(Collected data entries)
(* ===== verification/Plans.v ===== *)
(** * Orchestration plans

    The pure half of [brain_kernel/planner.py]: schedules and their budgets, the
    checks of an orchestration plan, plan complexity, the orchestrator planner
    (plan, replan, simplify, choice of the simplest plan) and the fixture
    planner. *)

From S2P Require Import Prelude Sha256 Canonical PyLib Graphs Schema Contracts Projection WorkItems Objectives.

Module Plans.
Export Projection Objectives.

Definition _PLAN_SCHEMA_VERSION : Z := 1.
Definition _FIXTURE_PLANNER_KIND : string := "fixture-v1".
Definition _ORCHESTRATOR_PLANNER_KIND : string := "orchestration-v1".
Definition _EMPTY_DIGEST : string := ("sha256:" +:+ String.concat "" (replicate 64 "0"))%stdpp.

(** ** Budgets *)

#[global] Instance Budget_eq_dec : EqDecision Budget.
Proof. solve_decision. Defined.

Definition _CONSUMPTIVE_BUDGET_FIELDS : list string := take 6 budget_fields.
(** The consumptive fields of a budget, in the order of their names. *)
Definition consumptive (b : Budget) : list Z := take 6 (budget_values b).

(** A dictionary over [_CONSUMPTIVE_BUDGET_FIELDS], by its values. *)
Definition totals : Type := list Z.
Definition no_totals : totals := map (fun _ => 0) _CONSUMPTIVE_BUDGET_FIELDS.
Definition add_totals : totals -> totals -> totals := zip_with Z.add.
Definition totals_document (t : totals) : json := JObj (zip _CONSUMPTIVE_BUDGET_FIELDS (map JInt t)).

Definition _assert_budget_within (used : totals) (limit : Budget) (label : string) : result unit :=
  each (fun nvl => require (nvl.2.1 <=? nvl.2.2) ValueError (label +:+ " exceeds charter " +:+ nvl.1)%stdpp)
    (zip _CONSUMPTIVE_BUDGET_FIELDS (zip used (consumptive limit))).

(** One integer member of a budget document. *)
Definition budget_member (d : contract) (k : string) : result Z :=
  match lookup_key k d with
  | None => raise KeyError k
  | Some (JInt z) => Ok z
  | Some _ => raise ValueError "scheduled budget fields must be integers"
  end.
Definition budget_from_values (vs : list Z) : result Budget :=
  match vs with
  | [a; b; c; d; e; f; g; h] =>
      let b := {| max_wall_seconds := a; max_model_calls := b; max_input_tokens := c; max_output_tokens := d;
                  max_cost_microunits := e; max_tool_calls := f; max_work_items := g; max_depth := h |} in
      check_budget b ;? Ok b
  | _ => raise TypeError "missing argument"
  end.

(** [except (KeyError, TypeError, ValueError) as error: raise ValueError(m)] *)
Definition reraise {A} (m : string) : result A -> result A := wrap [KeyError; TypeError; ValueError] ValueError m.

Definition _budget_from_document (d : contract) : result Budget :=
  reraise "scheduled budget is invalid"
    (let? vs := map_result (budget_member d) budget_fields in budget_from_values vs).

(** ** Schedules *)

Record WorkSchedule := {
  sc_work_id : string;
  sc_budget : Budget;
  risk_lane : string;
  stop_conditions : list string;
  consultation_roles : list string;
  sc_human_gates : list string }.
#[global] Instance WorkSchedule_eq_dec : EqDecision WorkSchedule.
Proof. solve_decision. Defined.

(** [value.strip() and value == value.strip()] of a string *)
Definition trimmed (s : string) : bool := negb (is_blank s) && String.eqb s (strip s).
Definition trimmed_str (v : json) : bool := match v with JStr s => trimmed s | _ => false end.

Definition _require_trimmed_unique (values : list json) (label : string) (minimum : nat) : result (list string) :=
  require (minimum <=? length values)%nat ValueError
    (label +:+ " requires at least " +:+ str_of_Z (Z.of_nat minimum) +:+ " values")%stdpp ;?
  require (forallb trimmed_str values) ValueError (label +:+ " must contain exact non-empty strings")%stdpp ;?
  let strings := omap as_str values in
  require (distinct strings) ValueError (label +:+ " must be unique")%stdpp ;?
  Ok strings.

(** [WorkSchedule] on its fields as they come; [__post_init__] tests their types. *)
Definition schedule_of (wid : json) (b : Budget) (lane : json) (stops roles gates : list json) : result WorkSchedule :=
  require (trimmed_str wid) ValueError "scheduled work id is required" ;?
  let? known := in_names lane RISK_TIERS in
  require known ValueError "scheduled risk lane is invalid" ;?
  let? stop_conditions := _require_trimmed_unique stops "scheduled stop conditions" 1 in
  let? roles := _require_trimmed_unique roles "scheduled consultation roles" 2 in
  require (forallb (fun r => mem r ROLE_NAMES) roles) ValueError "scheduled work needs registered consultation roles" ;?
  let? gates := _require_trimmed_unique gates "scheduled human gates" 0 in
  Ok {| sc_work_id := default "" (as_str wid); sc_budget := b; risk_lane := default "" (as_str lane);
        stop_conditions := stop_conditions; consultation_roles := roles; sc_human_gates := gates |}.
(** [WorkSchedule.__post_init__] *)
Definition check_schedule (s : WorkSchedule) : result WorkSchedule :=
  schedule_of (JStr (sc_work_id s)) (sc_budget s) (JStr (risk_lane s)) (map JStr (stop_conditions s))
    (map JStr (consultation_roles s)) (map JStr (sc_human_gates s)).

(** [WorkSchedule.to_document] *)
Definition schedule_to_document (s : WorkSchedule) : contract :=
  [("work_id", JStr (sc_work_id s)); ("budget", budget_document (sc_budget s)); ("risk_lane", JStr (risk_lane s));
   ("stop_conditions", strs (stop_conditions s)); ("consultation_roles", strs (consultation_roles s));
   ("human_gates", strs (sc_human_gates s))].

(** [WorkSchedule.from_document] *)
Definition schedule_from_document (d : contract) : result WorkSchedule :=
  reraise "scheduled work document is invalid"
    (let? budget := item "budget" d in
     match budget with
     | JObj budget =>
         let? wid := item "work_id" d in
         let? b := _budget_from_document budget in
         let? lane := item "risk_lane" d in
         let? stops := item "stop_conditions" d in
         let? stops := tuple_of stops in
         let? roles := item "consultation_roles" d in
         let? roles := tuple_of roles in
         let? gates := item "human_gates" d in
         let? gates := tuple_of gates in
         schedule_of wid b lane stops roles gates
     | _ => raise ValueError "scheduled budget is invalid"
     end).

Definition _schedule_budget_totals (schedules : list WorkSchedule) : totals :=
  fold_left (fun t s => add_totals t (consumptive (sc_budget s))) schedules no_totals.

(** ** Complexity *)

Record PlanComplexity := {
  pc_work_items : Z; dependency_edges : Z; pc_max_depth : Z; pc_max_attempts : Z; wall_seconds : Z; model_calls : Z;
  input_tokens : Z; output_tokens : Z; cost_microunits : Z; tool_calls : Z }.
#[global] Instance PlanComplexity_eq_dec : EqDecision PlanComplexity.
Proof. solve_decision. Defined.

Definition as_tuple (c : PlanComplexity) : list Z :=
  [pc_work_items c; dependency_edges c; pc_max_depth c; pc_max_attempts c; wall_seconds c; model_calls c;
   input_tokens c; output_tokens c; cost_microunits c; tool_calls c].
Definition strictly_reduces (current previous : PlanComplexity) : bool :=
  negb (bool_decide (as_tuple current = as_tuple previous))
  && forallb (fun vo => vo.1 <=? vo.2) (zip (as_tuple current) (as_tuple previous)).

(** [<] on tuples of integers. *)
Fixpoint tuple_ltb (a b : list Z) : bool :=
  match a, b with
  | [], [] => false
  | [], _ :: _ => true
  | _ :: _, [] => false
  | x :: xs, y :: ys => if x =? y then tuple_ltb xs ys else x <? y
  end.

(** ** Plans *)

Record OrchestrationPlan := {
  plan_graph : ObjectiveGraph;
  schedules : list WorkSchedule;
  replaces_digest : option string;
  replan_reason : option string;
  replan_evidence_refs : list string }.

Requirement - Respond with a number only, the count of lines in the entries where the string "fixture" occurs.

Answer space - 2